Dentro do quarto jogado na cama Daniel suspirou e se arrastou pelos lençóis, esperava que pudesse ficar sem pensar em nada durante o jantar pelo menos, seguiu pelo corredor sentindo o cheiro do alfa, era a terceira vez que sentia aqueles feromônios, afinal não era capaz disso quando era um beta e deveria confessar que era muito bom aquele cheiro de pinheiros. Caminhou pela casa até chega a cozinha onde o alfa estava sentado com as comidas compradas espalhadas pela mesa já abertas e os pratos e talheres disponíveis para comer, se sentou na cadeira em frente a um prato já reservado para ele.

– Obrigado, senhor – Dan agradeceu sem olhar diretamente para o alfa quem não respondeu.

O jantar foi silencioso, tendo apenas o barulho dos talheres, dos pratos, James não parava de encarar o mais velho com olhos afiados, atento a cada movimento do ômega, Dan estava nervoso por ser encarado, mas agradecido pela conexão não estar funcionando naquele momento.

– Senhor, por curiosidade – falou Kim Dan – O senhor planeja ter filhos, um ômega, um laço em algum momento?

Dan estava preocupado com a reação que tal pergunta poderia causar no mais novo, contudo o lutador apenas riu.

– Não, por isso eu prefiro os betas, sem risco de filhos e sem problemas em questão de abortos, ômegas são muito apegados às crianças, jamais aceitariam realizar um aborto por exemplo – respondeu ainda rindo – Por quê? O nosso querido secretário deseja ter filhos? Está ansioso para o nosso contrato acabar e poder criar uma família? – de repente a risada do homem não parecia mais divertida e tom estava ameaçador – Já encontrou algum ômega para realizar esse sonho ou pior está com uma beta, assim eu não poderia nem identificar pela falta de feromônios?

– Sinceramente eu gostaria de ter filhos, ter uma família, mas eu jamais colocaria outra pessoa em meio a tudo o que está acontecendo agora na minha vida – Dan estava assustado, mas preferiu ser sincero naquele momento – Eu não ousaria quebrar o nosso acordo.
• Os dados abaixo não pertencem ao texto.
(* ===== verification/Geosite.v ===== *)
(** * Geosite files

    [src/common/geosite]: a file of domain lists, one per code.  The file starts with
    a table of the codes, each with where its items start and how many there are;
    reading a code seeks to its items. *)

From S2P Require Import Prelude GoStrings GoCrypto GoBinary UserProvider.

Local Open Scope string_scope.
Local Open Scope list_scope.
Local Open Scope Z_scope.

Record Item := mkItem { ItemType : Z; ItemValue : string }.

Definition RuleTypeDomain : Z := 0.
Definition RuleTypeDomainSuffix : Z := 1.
Definition RuleTypeDomainKeyword : Z := 2.
Definition RuleTypeDomainRegex : Z := 3.

Definition sizeofItem : Z := 24.

Section Geosite.
Context {EX : Exceptions} {VB : Varbin}.

(** ** Writing ([writer.go]) *)

Definition writeString (value : string) : list Z := writeBytes (to_bytes value).

Definition writeItem (item : Item) : list Z := [item.(ItemType) mod 256] ++ writeString item.(ItemValue).

(** The loop that fills [content] and [index]. *)
Fixpoint writeContent (domains : gmap string (list Item)) (keys : list string) (content : list Z) (index : gmap string Z)
  : list Z * gmap string Z :=
  match keys with
  | [] => (content, index)
  | code :: keys =>
      writeContent domains keys (content ++ List.concat (map writeItem (default [] (domains !! code))))
        (<[ code := Z.of_nat (length content) ]> index)
  end.

Definition writeEntry (domains : gmap string (list Item)) (index : gmap string Z) (code : string) : list Z :=
  writeString code ++ WriteUvarint (default 0 (index !! code)) ++
  WriteUvarint (Z.of_nat (length (default [] (domains !! code)))).

(** The map is read in some order, which sorting makes irrelevant. *)
Definition Geosite_Write (domains : gmap string (list Item)) : list Z :=
  let keys := sortStrings (map_to_list domains).*1 in
  let '(content, index) := writeContent domains keys [] ∅ in
  [0] ++ WriteUvarint (Z.of_nat (length keys)) ++ List.concat (map (writeEntry domains index) keys) ++ content.

(** ** Reading ([reader.go]) *)

Record Reader := mkReader {
  file : list Z;
  metadataIndex : Z;
  domainIndex : gmap string Z;
  domainLength : gmap string Z;
}.

Definition readString : Rd string :=
  rdBind ReadUvarint (fun n => rdBind (makeSlice 1 n) (fun _ =>
  rdBind (readMany (Z.to_nat n) ReadByte) (fun b => rdRet (bytes b)))).

(** The table, [n] entries of it left. *)
Fixpoint readEntries (n : nat) (index lengths : gmap string Z) : Rd (gmap string Z * gmap string Z) :=
  match n with
  | O => rdRet (index, lengths)
  | S n =>
      rdBind readString (fun code => rdBind ReadUvarint (fun codeIndex => rdBind ReadUvarint (fun codeLength =>
        readEntries n (<[ code := wrap64 codeIndex ]> index) (<[ code := wrap64 codeLength ]> lengths))))
  end.

(** [readMetadata]: what the buffered reader holds back is not counted, so the
    position is that of the first byte after the table. *)
Definition readMetadata (file : list Z) : outcome (result error Reader) :=
  match rdBind ReadByte (fun version =>
        if negb (version =? 0) then rdErr (E_New ["unknown version"])
        else rdBind ReadUvarint (fun entryLength => rdBind (makeSlice 16 entryLength) (fun _ =>
             readEntries (Z.to_nat entryLength) ∅ ∅))) file with
  | Panic => Panic
  | Ret (Err e) => Ret (Err e)
  | Ret (Ok ((index, lengths), rest)) => Ret (Ok (mkReader file (Z.of_nat (length file) - Z.of_nat (length rest)) index lengths))
  end.

(** [NewReader], with the codes. *)
Definition NewReader (file : list Z) : outcome (result error (Reader * list string)) :=
  match readMetadata file with
  | Panic => Panic
  | Ret (Err e) => Ret (Err e)
  | Ret (Ok r) => Ret (Ok (r, (map_to_list r.(domainIndex)).*1))
  end.

Definition readItem : Rd Item :=
  rdBind ReadByte (fun ty => rdBind readString (fun value => rdRet (mkItem ty value))).

Definition Reader_Read (code : string) (r : Reader) : outcome (result error (list Item)) :=
  match r.(domainIndex) !! code with
  | None => Ret (Err (E_New ["code "; code; " not exists!"]))
  | Some index =>
      let position := wrap64 (r.(metadataIndex) + index) in
      if position <? 0 then Ret (Err (Errorf "invalid argument"))
      else
        let n := default 0 (r.(domainLength) !! code) in
        if n <? 0 then Panic
        else
          match rdBind (makeSlice sizeofItem n) (fun _ => readMany (Z.to_nat n) readItem) (drop (Z.to_nat position) r.(file)) with
          | Panic => Panic
          | Ret (Err e) => Ret (Err e)
          | Ret (Ok (items, _)) => Ret (Ok items)
          end
  end.

End Geosite.

(** ** Rules from items ([rule.go]) *)

(** The four fields of [option.DefaultRule] that are set. *)
Record CodeRule := mkCodeRule { cr_Domain : list string; cr_DomainSuffix : list string; cr_DomainKeyword : list string; cr_DomainRegex : list string }.

Definition noCodeRule : CodeRule := mkCodeRule [] [] [] [].

Definition addItem (r : CodeRule) (item : Item) : CodeRule :=
  let v := item.(ItemValue) in
  if item.(ItemType) =? RuleTypeDomain then mkCodeRule (r.(cr_Domain) ++ [v]) r.(cr_DomainSuffix) r.(cr_DomainKeyword) r.(cr_DomainRegex)
  else if item.(ItemType) =? RuleTypeDomainSuffix then mkCodeRule r.(cr_Domain) (r.(cr_DomainSuffix) ++ [v]) r.(cr_DomainKeyword) r.(cr_DomainRegex)
  else if item.(ItemType) =? RuleTypeDomainKeyword then mkCodeRule r.(cr_Domain) r.(cr_DomainSuffix) (r.(cr_DomainKeyword) ++ [v]) r.(cr_DomainRegex)
  else if item.(ItemType) =? RuleTypeDomainRegex then mkCodeRule r.(cr_Domain) r.(cr_DomainSuffix) r.(cr_DomainKeyword) (r.(cr_DomainRegex) ++ [v])
  else r.

Definition Compile (code : list Item) : CodeRule := foldl addItem noCodeRule code.

Definition addRule (r s : CodeRule) : CodeRule :=
  mkCodeRule (r.(cr_Domain) ++ s.(cr_Domain)) (r.(cr_DomainSuffix) ++ s.(cr_DomainSuffix))
    (r.(cr_DomainKeyword) ++ s.(cr_DomainKeyword)) (r.(cr_DomainRegex) ++ s.(cr_DomainRegex)).

Definition Merge (rules : list CodeRule) : CodeRule := foldl addRule noCodeRule rules.
(** * Hermes: CodeBlock, the FunctionAnalysis pass and the arm64 JIT emitter

    A shallow embedding of
    - [include/hermes/VM/CodeBlock.h] (bytecode pointer arithmetic, the
      read/write property cache, the lean-VM variants of the reflection API),
    - [lib/VM/JIT/arm64/JitEmitter.h] ([bitMask32], [TempRegAlloc], the
      [DECL_UNOP] expansions [dec] and [inc], [HWReg] and the temporary
      register predicates of the emitter),
    - [lib/VM/JIT/arm64/JitHandlers.cpp] (the function entry and exit trace),
    - [lib/Optimizer/Scalar/FunctionAnalysis.cpp] (the call-graph pass),
    followed by the properties proved about them.

    Conventions.  A C++ [uintN_t] is a [Z] with its wrap-around written out
    ([wrap32]).  A C++ [assert] is a check: the model returns [AssertFail] with
    the assertion's message where the debug build would stop.  Pointers into an
    array are the address (or the element index) as a [Z]. *)

From Stdlib Require Import ZArith Lia Bool List String.
From stdpp Require Import base numbers list.

Local Open Scope Z_scope.

(** ** Common vocabulary *)

(** Outcome of a member function that contains assertions. *)
Inductive Checked (A : Type) : Type :=
| Ok (a : A)
| AssertFail (msg : string).
Arguments Ok {A} a.
Arguments AssertFail {A} msg.

Definition isOk {A} (r : Checked A) : bool :=
  match r with Ok _ => true | AssertFail _ => false end.

(** [uint32_t] arithmetic. *)
Definition wrap32 (x : Z) : Z := x mod 2 ^ 32.
Definition add32 (x y : Z) : Z := wrap32 (x + y).
Definition sub32 (x y : Z) : Z := wrap32 (x - y).
(** [x << n] on [unsigned]; the C++ expression is only defined for [n < 32]. *)
Definition shl32 (x n : Z) : Z := wrap32 (Z.shiftl x n).
(** [~x] on [unsigned]. *)
Definition not32 (x : Z) : Z := wrap32 (Z.lnot x).

Definition is_uint8 (x : Z) : Prop := 0 <= x < 2 ^ 8.
Definition is_uint32 (x : Z) : Prop := 0 <= x < 2 ^ 32.

(** ** CodeBlock.h *)

Module CodeBlock.

(** The build configurations the header distinguishes with
    [#ifndef HERMESVM_LEAN]. *)
Inductive Build : Type :=
| FullVM   (* HERMESVM_LEAN is not defined *)
| LeanVM.  (* HERMESVM_LEAN is defined *)

Inductive ExecutionStatus : Type := EXCEPTION | RETURNED.

(** A call either returns to its caller or ends the process in
    [hermes_fatal]. *)
Inductive Outcome (A : Type) : Type :=
| Returns (a : A)
| Fatal (msg : string).
Arguments Returns {A} a.
Arguments Fatal {A} msg.

(** The fields of [hbc::RuntimeFunctionHeader] the header reads. *)
Record RuntimeFunctionHeader : Type := {
  paramCount : Z;
  frameSize : Z;
  bytecodeSizeInBytes : Z;
  strictMode : bool
}.

(** [bytecode_] is the address of the first opcode, [0] for the null pointer.
    The trailing [PropertyCacheEntry] array is addressed by element index:
    a [PropertyCacheEntry *] into it is the index of the entry. *)
Record CodeBlock : Type := {
  functionHeader_ : RuntimeFunctionHeader;
  bytecode_ : Z;
  functionID_ : Z;
  propertyCacheSize_ : Z;
  writePropCacheOffset_ : Z
}.

Definition propertyCache (cb : CodeBlock) : Z := 0.
Definition writePropertyCache (cb : CodeBlock) : Z :=
  propertyCache cb + writePropCacheOffset_ cb.

Definition getParamCount (cb : CodeBlock) : Z := paramCount (functionHeader_ cb).
Definition getFrameSize (cb : CodeBlock) : Z := frameSize (functionHeader_ cb).
Definition getFunctionID (cb : CodeBlock) : Z := functionID_ cb.
Definition isStrictMode (cb : CodeBlock) : bool := strictMode (functionHeader_ cb).

Definition begin (cb : CodeBlock) : Z := bytecode_ cb.
Definition end_ (cb : CodeBlock) : Z :=
  bytecode_ cb + bytecodeSizeInBytes (functionHeader_ cb).

(** [contains(inst)]: [begin() <= inst && inst < end()]. *)
Definition contains (cb : CodeBlock) (inst : Z) : bool :=
  (begin cb <=? inst) && (inst <? end_ cb).

(** [getOffsetPtr(uint32_t offset)]. *)
Definition getOffsetPtr (cb : CodeBlock) (offset : Z) : Checked Z :=
  if begin cb + offset <? end_ cb
  then Ok (begin cb + offset)
  else AssertFail "offset out of bounds".

(** [getOffsetOf(inst)]: the pointer difference is narrowed to [uint32_t]. *)
Definition getOffsetOf (cb : CodeBlock) (inst : Z) : Checked Z :=
  if inst >=? begin cb then
    let offset := wrap32 (inst - begin cb) in
    if begin cb + offset <? end_ cb
    then Ok offset
    else AssertFail "inst not in this codeBlock"
  else AssertFail "inst not in this codeBlock".

(** [getReadCacheEntry(uint8_t idx)]. *)
Definition getReadCacheEntry (cb : CodeBlock) (idx : Z) : Checked Z :=
  if idx <? writePropCacheOffset_ cb
  then Ok (propertyCache cb + idx)
  else AssertFail "idx out of ReadCache bound".

(** [getWriteCacheEntry(uint8_t idx)]: [writePropCacheOffset_ + idx] is a
    [uint32_t] sum, both in the assertion and in the subscript. *)
Definition getWriteCacheEntry (cb : CodeBlock) (idx : Z) : Checked Z :=
  if add32 (writePropCacheOffset_ cb) idx <? propertyCacheSize_ cb
  then Ok (propertyCache cb + add32 (writePropCacheOffset_ cb) idx)
  else AssertFail "idx out of WriteCache bound".

(** The members whose two variants are selected by [HERMESVM_LEAN].  The
    full-VM bodies of [lazyCompileImpl], [getVariableCounts] and
    [getVariableNameAtDepth] live in CodeBlock.cpp; they are parameters. *)
Section Lean.
Variable Runtime : Type.
Variable lazyCompileImpl : Runtime -> CodeBlock -> ExecutionStatus.
Variable getVariableCountsImpl : CodeBlock -> list Z.
Variable getVariableNameAtDepthImpl : CodeBlock -> Z -> Z -> string.

Definition isLazy (b : Build) (cb : CodeBlock) : bool :=
  match b with
  | FullVM => bytecode_ cb =? 0
  | LeanVM => false
  end.

Definition lazyCompile (b : Build) (runtime : Runtime) (cb : CodeBlock)
  : Outcome ExecutionStatus :=
  match b with
  | FullVM =>
      if negb (isLazy FullVM cb) then Returns RETURNED
      else Returns (lazyCompileImpl runtime cb)
  | LeanVM => Returns RETURNED
  end.

Definition getVariableCounts (b : Build) (cb : CodeBlock) : Outcome (list Z) :=
  match b with
  | FullVM => Returns (getVariableCountsImpl cb)
  | LeanVM => Fatal "unavailable in lean VM"
  end.

Definition getVariableNameAtDepth (b : Build) (cb : CodeBlock)
    (depth variableIndex : Z) : Outcome string :=
  match b with
  | FullVM => Returns (getVariableNameAtDepthImpl cb depth variableIndex)
  | LeanVM => Fatal "unavailable in lean VM"
  end.
End Lean.

(** A code block must fit its type: every field is a [uint32_t], the bytecode
    is a non-negative address, and the write cache starts inside the cache. *)
Definition wellFormed (cb : CodeBlock) : Prop :=
  0 <= bytecode_ cb /\
  is_uint32 (bytecodeSizeInBytes (functionHeader_ cb)) /\
  is_uint32 (propertyCacheSize_ cb) /\
  0 <= writePropCacheOffset_ cb <= propertyCacheSize_ cb.

(** The code block of the cache-layout scenario: eight entries, five of them
    read entries. *)
Definition scenarioBlock : CodeBlock :=
  {| functionHeader_ :=
       {| paramCount := 1; frameSize := 4; bytecodeSizeInBytes := 16;
          strictMode := true |};
     bytecode_ := 4096; functionID_ := 0;
     propertyCacheSize_ := 8; writePropCacheOffset_ := 5 |}.

(** A code block whose cache is as large as [uint32_t] allows. *)
Definition hugeCacheBlock : CodeBlock :=
  {| functionHeader_ :=
       {| paramCount := 0; frameSize := 0; bytecodeSizeInBytes := 1;
          strictMode := false |};
     bytecode_ := 4096; functionID_ := 0;
     propertyCacheSize_ := 4294967295; writePropCacheOffset_ := 4294967295 |}.

End CodeBlock.

(** ** JitEmitter.h *)

Module JitEmitter.

(** Outcome of a [TempRegAlloc] member: besides a failed assertion, a null
    node pointer that is dereferenced or a [map_] subscript past the end has
    no defined behaviour. *)
Inductive Step (A : Type) : Type :=
| Done (a : A)
| Assert (msg : string)
| Undefined.
Arguments Done {A} a.
Arguments Assert {A} msg.
Arguments Undefined {A}.

(** [kGPTemp] and [kVecTemp], the two inclusive temporary ranges. *)
Definition kGPTemp : Z * Z := (0, 15).
Definition kVecTemp : Z * Z := (16, 31).
Definition kGPSaved : Z * Z := (22, 28).
Definition kVecSaved : Z * Z := (8, 15).

(** [bitMask32(first, last)]:
    [((1u << (last - first + 1)) - 1u) << first]. *)
Definition bitMask32 (first last : Z) : Z :=
  shl32 (sub32 (shl32 1 (add32 (sub32 last first) 1)) 1) first.

(** Modelled from the spec: [llvh::findFirstSet] (llvh/Support/MathExtras.h is
    not among the sources), "the lowest-numbered free index (first-set of the
    availability mask)": the index of the least significant set bit of a
    32-bit word, and the maximum value when no bit is set. *)
Fixpoint firstSetFrom (width : nat) (i : Z) (x : Z) : Z :=
  match width with
  | O => 4294967295
  | S w => if Z.testbit x i then i else firstSetFrom w (i + 1) x
  end.

Definition findFirstSet (x : Z) : Z := firstSetFrom 32 0 x.

(** Modelled from the spec: [SimpleLRU<unsigned>] (hermes/ADT/SimpleLRU.h is
    not among the sources), "a FIFO-updated LRU list": [add] appends a new node
    at the most-recent end and returns a pointer to it, [use] moves a node to
    the most-recent end, [remove] unlinks it, [leastRecent] is the node at the
    other end.  A node pointer is a number that no other node of this list has
    ever had. *)
Module SimpleLRU.
Lemma iter_pos_nat {A} (f : A -> A) p : forall x,
  iter_pos f p x = Nat.iter (Pos.to_nat p) f x.
Proof.
  induction p as [p IH|p IH|]; intros x; cbn [iter_pos].
  - rewrite !IH, Pos2Nat.inj_xI.
    replace (S (2 * Pos.to_nat p))%nat with (S (Pos.to_nat p + Pos.to_nat p))%nat by lia.
    now rewrite Nat.iter_succ_r, Nat.iter_add.
  - rewrite !IH, Pos2Nat.inj_xO.
    replace (2 * Pos.to_nat p)%nat with (Pos.to_nat p + Pos.to_nat p)%nat by lia.
    now rewrite Nat.iter_add.
  - reflexivity.
Qed.

Lemma shr_1_spec m r s :
  0 <= m ->
  shr_1 (Build_shr_record m r s) = Build_shr_record (m / 2) (Z.odd m) (r || s).
Proof.
  intros Hm. destruct m as [|[p|p|]|p]; try lia; cbn [shr_1];
    try reflexivity; f_equal.
  - rewrite Pos2Z.inj_xI.
    apply Z.div_unique with (r := 1); lia.
  - rewrite Pos2Z.inj_xO.
    apply Z.div_unique with (r := 0); lia.
Qed.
Agradeço pelo jantar, devo descansar para que amanhã eu já esteja recuperado, com licença, boa noite.

Daniel se levantou da cadeira, pegou seu prato e talheres para lavar, ficou na cozinha por um tempo limpando em silêncio, quando saiu o alfa estava arrumando o que ficou na mesa.

– Deixe comigo – Dan se ofereceu para a limpeza, contudo o alfa afastou os pratos de sua mão.

– Vá para o seu quarto descansar, eu não quero mais você desmaiando e vomitando pela minha casa – ordenou e seguiu para a cozinha.